Would you return all of this data exactly, leaving nothing out?

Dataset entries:
• • • • •

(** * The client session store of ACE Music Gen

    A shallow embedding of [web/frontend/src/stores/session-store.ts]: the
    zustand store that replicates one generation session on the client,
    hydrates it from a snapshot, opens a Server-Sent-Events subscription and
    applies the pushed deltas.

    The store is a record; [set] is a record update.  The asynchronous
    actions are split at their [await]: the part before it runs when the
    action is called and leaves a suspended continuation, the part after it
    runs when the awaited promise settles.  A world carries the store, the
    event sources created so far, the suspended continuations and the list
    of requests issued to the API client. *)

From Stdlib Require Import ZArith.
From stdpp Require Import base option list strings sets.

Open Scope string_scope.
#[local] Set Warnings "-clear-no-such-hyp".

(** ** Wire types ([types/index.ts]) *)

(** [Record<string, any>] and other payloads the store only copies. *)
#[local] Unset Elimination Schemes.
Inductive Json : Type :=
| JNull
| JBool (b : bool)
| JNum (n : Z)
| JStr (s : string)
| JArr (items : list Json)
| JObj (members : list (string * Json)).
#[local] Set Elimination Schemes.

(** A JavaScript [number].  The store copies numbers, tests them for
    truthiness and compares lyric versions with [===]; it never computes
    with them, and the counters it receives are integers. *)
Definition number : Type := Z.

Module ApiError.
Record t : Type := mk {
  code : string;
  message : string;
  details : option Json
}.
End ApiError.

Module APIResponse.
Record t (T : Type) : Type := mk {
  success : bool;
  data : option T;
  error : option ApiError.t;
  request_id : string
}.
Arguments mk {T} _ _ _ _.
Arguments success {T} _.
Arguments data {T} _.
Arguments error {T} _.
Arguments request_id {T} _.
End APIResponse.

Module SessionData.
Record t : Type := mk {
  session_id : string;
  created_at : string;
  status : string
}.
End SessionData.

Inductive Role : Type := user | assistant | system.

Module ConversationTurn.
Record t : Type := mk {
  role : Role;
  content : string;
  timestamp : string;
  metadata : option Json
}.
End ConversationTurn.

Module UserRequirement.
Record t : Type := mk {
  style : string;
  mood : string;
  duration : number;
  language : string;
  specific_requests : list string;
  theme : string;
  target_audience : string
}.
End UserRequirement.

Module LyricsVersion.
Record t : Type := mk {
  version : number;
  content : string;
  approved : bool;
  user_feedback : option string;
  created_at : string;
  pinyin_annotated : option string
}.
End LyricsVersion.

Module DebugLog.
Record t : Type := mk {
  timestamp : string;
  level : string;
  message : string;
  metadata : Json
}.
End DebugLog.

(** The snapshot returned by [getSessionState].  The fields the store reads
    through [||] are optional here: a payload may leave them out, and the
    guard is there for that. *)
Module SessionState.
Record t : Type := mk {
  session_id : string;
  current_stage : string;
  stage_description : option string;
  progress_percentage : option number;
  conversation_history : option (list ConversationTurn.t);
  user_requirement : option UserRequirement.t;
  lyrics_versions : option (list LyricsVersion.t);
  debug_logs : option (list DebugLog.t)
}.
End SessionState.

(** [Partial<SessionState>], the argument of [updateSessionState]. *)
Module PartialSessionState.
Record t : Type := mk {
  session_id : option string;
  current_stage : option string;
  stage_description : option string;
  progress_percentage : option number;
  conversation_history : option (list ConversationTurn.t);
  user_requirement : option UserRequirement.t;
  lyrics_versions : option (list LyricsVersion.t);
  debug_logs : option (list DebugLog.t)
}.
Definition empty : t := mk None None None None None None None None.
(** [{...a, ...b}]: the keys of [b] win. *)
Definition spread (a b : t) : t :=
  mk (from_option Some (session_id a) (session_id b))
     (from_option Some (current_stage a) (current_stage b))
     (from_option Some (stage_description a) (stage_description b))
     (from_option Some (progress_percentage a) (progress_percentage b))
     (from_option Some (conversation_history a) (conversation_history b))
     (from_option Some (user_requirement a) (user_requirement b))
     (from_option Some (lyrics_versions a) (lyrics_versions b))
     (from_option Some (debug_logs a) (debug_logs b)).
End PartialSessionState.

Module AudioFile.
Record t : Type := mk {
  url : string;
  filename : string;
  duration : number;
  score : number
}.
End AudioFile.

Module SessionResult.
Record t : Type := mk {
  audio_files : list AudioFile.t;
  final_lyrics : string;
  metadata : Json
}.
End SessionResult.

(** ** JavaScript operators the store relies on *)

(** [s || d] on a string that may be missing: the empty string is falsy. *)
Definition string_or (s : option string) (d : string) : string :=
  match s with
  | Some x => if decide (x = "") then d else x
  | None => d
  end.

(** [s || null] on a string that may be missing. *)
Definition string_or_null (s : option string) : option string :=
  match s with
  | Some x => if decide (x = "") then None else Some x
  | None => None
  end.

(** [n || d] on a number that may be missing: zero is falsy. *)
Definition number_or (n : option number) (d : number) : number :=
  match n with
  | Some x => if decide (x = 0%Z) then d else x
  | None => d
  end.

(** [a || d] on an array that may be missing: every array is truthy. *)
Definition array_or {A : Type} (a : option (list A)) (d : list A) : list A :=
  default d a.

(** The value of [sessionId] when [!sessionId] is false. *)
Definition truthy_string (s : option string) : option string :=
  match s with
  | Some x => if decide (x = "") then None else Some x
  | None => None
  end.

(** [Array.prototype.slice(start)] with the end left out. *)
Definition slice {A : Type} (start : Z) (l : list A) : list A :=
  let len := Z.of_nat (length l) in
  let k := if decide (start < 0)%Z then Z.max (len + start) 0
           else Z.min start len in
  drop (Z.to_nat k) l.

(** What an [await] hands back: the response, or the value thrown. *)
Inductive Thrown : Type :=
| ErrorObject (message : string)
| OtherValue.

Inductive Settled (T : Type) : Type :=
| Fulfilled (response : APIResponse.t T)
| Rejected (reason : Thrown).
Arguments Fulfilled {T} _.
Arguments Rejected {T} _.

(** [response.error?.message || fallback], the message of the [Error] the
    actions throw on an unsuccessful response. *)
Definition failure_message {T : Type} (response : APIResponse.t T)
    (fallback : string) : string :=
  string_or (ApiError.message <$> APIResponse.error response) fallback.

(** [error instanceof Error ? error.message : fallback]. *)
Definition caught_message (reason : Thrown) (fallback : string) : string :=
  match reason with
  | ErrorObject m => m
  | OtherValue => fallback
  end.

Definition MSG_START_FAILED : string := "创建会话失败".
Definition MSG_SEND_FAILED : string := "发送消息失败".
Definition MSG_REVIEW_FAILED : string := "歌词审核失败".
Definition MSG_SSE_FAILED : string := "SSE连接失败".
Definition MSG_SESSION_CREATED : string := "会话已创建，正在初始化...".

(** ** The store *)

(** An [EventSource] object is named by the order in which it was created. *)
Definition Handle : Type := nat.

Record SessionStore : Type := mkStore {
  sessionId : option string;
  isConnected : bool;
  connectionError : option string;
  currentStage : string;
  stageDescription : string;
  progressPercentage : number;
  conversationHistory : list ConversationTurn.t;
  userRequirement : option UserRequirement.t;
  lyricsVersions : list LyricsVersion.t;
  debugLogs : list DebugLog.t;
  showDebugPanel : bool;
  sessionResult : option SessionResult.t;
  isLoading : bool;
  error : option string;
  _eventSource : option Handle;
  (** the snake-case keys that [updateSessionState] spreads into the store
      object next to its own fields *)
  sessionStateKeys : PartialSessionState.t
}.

• • • • •

_Solution to the exercise_
(** * The client session store of ACE Music Gen

    A shallow embedding of [web/frontend/src/stores/session-store.ts]: the
    zustand store that replicates one generation session on the client,
    hydrates it from a snapshot, opens a Server-Sent-Events subscription and
    applies the pushed deltas.

    The store is a record; [set] is a record update.  The asynchronous
    actions are split at their [await]: the part before it runs when the
    action is called and leaves a suspended continuation, the part after it
    runs when the awaited promise settles.  A world carries the store, the
    event sources created so far, the suspended continuations and the list
    of requests issued to the API client. *)

From Stdlib Require Import ZArith.
From stdpp Require Import base option list strings sets.

Open Scope string_scope.
#[local] Set Warnings "-clear-no-such-hyp".

(** ** Wire types ([types/index.ts]) *)

(** [Record<string, any>] and other payloads the store only copies. *)
#[local] Unset Elimination Schemes.
Inductive Json : Type :=
| JNull
| JBool (b : bool)
| JNum (n : Z)
| JStr (s : string)
| JArr (items : list Json)
| JObj (members : list (string * Json)).
#[local] Set Elimination Schemes.

(** A JavaScript [number].  The store copies numbers, tests them for
    truthiness and compares lyric versions with [===]; it never computes
    with them, and the counters it receives are integers. *)
Definition number : Type := Z.

Module ApiError.
Record t : Type := mk {
  code : string;
  message : string;
  details : option Json
}.
End ApiError.

Module APIResponse.
Record t (T : Type) : Type := mk {
  success : bool;
  data : option T;
  error : option ApiError.t;
  request_id : string
}.
Arguments mk {T} _ _ _ _.
Arguments success {T} _.
Arguments data {T} _.
Arguments error {T} _.
Arguments request_id {T} _.
End APIResponse.

Module SessionData.
Record t : Type := mk {
  session_id : string;
  created_at : string;
  status : string
}.
End SessionData.

Inductive Role : Type := user | assistant | system.

Module ConversationTurn.
Record t : Type := mk {
  role : Role;
  content : string;
  timestamp : string;
  metadata : option Json
}.
End ConversationTurn.

Module UserRequirement.
Record t : Type := mk {
  style : string;
  mood : string;
  duration : number;
  language : string;
  specific_requests : list string;
  theme : string;
  target_audience : string
}.
End UserRequirement.

Module LyricsVersion.
Record t : Type := mk {
  version : number;
  content : string;
  approved : bool;
  user_feedback : option string;
  created_at : string;
  pinyin_annotated : option string
}.
End LyricsVersion.

Module DebugLog.
Record t : Type := mk {
  timestamp : string;
  level : string;
  message : string;
  metadata : Json
}.
End DebugLog.

(** The snapshot returned by [getSessionState].  The fields the store reads
    through [||] are optional here: a payload may leave them out, and the
    guard is there for that. *)
Module SessionState.
Record t : Type := mk {
  session_id : string;
  current_stage : string;
  stage_description : option string;
  progress_percentage : option number;
  conversation_history : option (list ConversationTurn.t);
  user_requirement : option UserRequirement.t;
  lyrics_versions : option (list LyricsVersion.t);
  debug_logs : option (list DebugLog.t)
}.
End SessionState.

(** [Partial<SessionState>], the argument of [updateSessionState]. *)
Module PartialSessionState.
Record t : Type := mk {
  session_id : option string;
  current_stage : option string;
  stage_description : option string;
  progress_percentage : option number;
  conversation_history : option (list ConversationTurn.t);
  user_requirement : option UserRequirement.t;
  lyrics_versions : option (list LyricsVersion.t);
  debug_logs : option (list DebugLog.t)
}.
Definition empty : t := mk None None None None None None None None.
(** [{...a, ...b}]: the keys of [b] win. *)
Definition spread (a b : t) : t :=
  mk (from_option Some (session_id a) (session_id b))
     (from_option Some (current_stage a) (current_stage b))
     (from_option Some (stage_description a) (stage_description b))
     (from_option Some (progress_percentage a) (progress_percentage b))
     (from_option Some (conversation_history a) (conversation_history b))
     (from_option Some (user_requirement a) (user_requirement b))
     (from_option Some (lyrics_versions a) (lyrics_versions b))
     (from_option Some (debug_logs a) (debug_logs b)).
End PartialSessionState.

Module AudioFile.
Record t : Type := mk {
  url : string;
  filename : string;
  duration : number;
  score : number
}.
End AudioFile.

Module SessionResult.
Record t : Type := mk {
  audio_files : list AudioFile.t;
  final_lyrics : string;
  metadata : Json
}.
End SessionResult.

(** ** JavaScript operators the store relies on *)

(** [s || d] on a string that may be missing: the empty string is falsy. *)
Definition string_or (s : option string) (d : string) : string :=
  match s with
  | Some x => if decide (x = "") then d else x
  | None => d
  end.

(** [s || null] on a string that may be missing. *)
Definition string_or_null (s : option string) : option string :=
  match s with
  | Some x => if decide (x = "") then None else Some x
  | None => None
  end.

(** [n || d] on a number that may be missing: zero is falsy. *)
Definition number_or (n : option number) (d : number) : number :=
  match n with
  | Some x => if decide (x = 0%Z) then d else x
  | None => d
  end.

(** [a || d] on an array that may be missing: every array is truthy. *)
Definition array_or {A : Type} (a : option (list A)) (d : list A) : list A :=
  default d a.

(** The value of [sessionId] when [!sessionId] is false. *)
Definition truthy_string (s : option string) : option string :=
  match s with
  | Some x => if decide (x = "") then None else Some x
  | None => None
  end.

(** [Array.prototype.slice(start)] with the end left out. *)
Definition slice {A : Type} (start : Z) (l : list A) : list A :=
  let len := Z.of_nat (length l) in
  let k := if decide (start < 0)%Z then Z.max (len + start) 0
           else Z.min start len in
  drop (Z.to_nat k) l.

(** What an [await] hands back: the response, or the value thrown. *)
Inductive Thrown : Type :=
| ErrorObject (message : string)
| OtherValue.

Inductive Settled (T : Type) : Type :=
| Fulfilled (response : APIResponse.t T)
| Rejected (reason : Thrown).
Arguments Fulfilled {T} _.
Arguments Rejected {T} _.

(** [response.error?.message || fallback], the message of the [Error] the
    actions throw on an unsuccessful response. *)
Definition failure_message {T : Type} (response : APIResponse.t T)
    (fallback : string) : string :=
  string_or (ApiError.message <$> APIResponse.error response) fallback.

(** [error instanceof Error ? error.message : fallback]. *)
Definition caught_message (reason : Thrown) (fallback : string) : string :=
  match reason with
  | ErrorObject m => m
  | OtherValue => fallback
  end.

Definition MSG_START_FAILED : string := "创建会话失败".
Definition MSG_SEND_FAILED : string := "发送消息失败".
Definition MSG_REVIEW_FAILED : string := "歌词审核失败".
Definition MSG_SSE_FAILED : string := "SSE连接失败".
Definition MSG_SESSION_CREATED : string := "会话已创建，正在初始化...".

(** ** The store *)

(** An [EventSource] object is named by the order in which it was created. *)
Definition Handle : Type := nat.

Record SessionStore : Type := mkStore {
  sessionId : option string;
  isConnected : bool;
  connectionError : option string;
  currentStage : string;
  stageDescription : string;
  progressPercentage : number;
  conversationHistory : list ConversationTurn.t;
  userRequirement : option UserRequirement.t;
  lyricsVersions : list LyricsVersion.t;
  debugLogs : list DebugLog.t;
  showDebugPanel : bool;
  sessionResult : option SessionResult.t;
  isLoading : bool;
  error : option string;
  _eventSource : option Handle;
  (** the snake-case keys that [updateSessionState] spreads into the store
      object next to its own fields *)
  sessionStateKeys : PartialSessionState.t
}.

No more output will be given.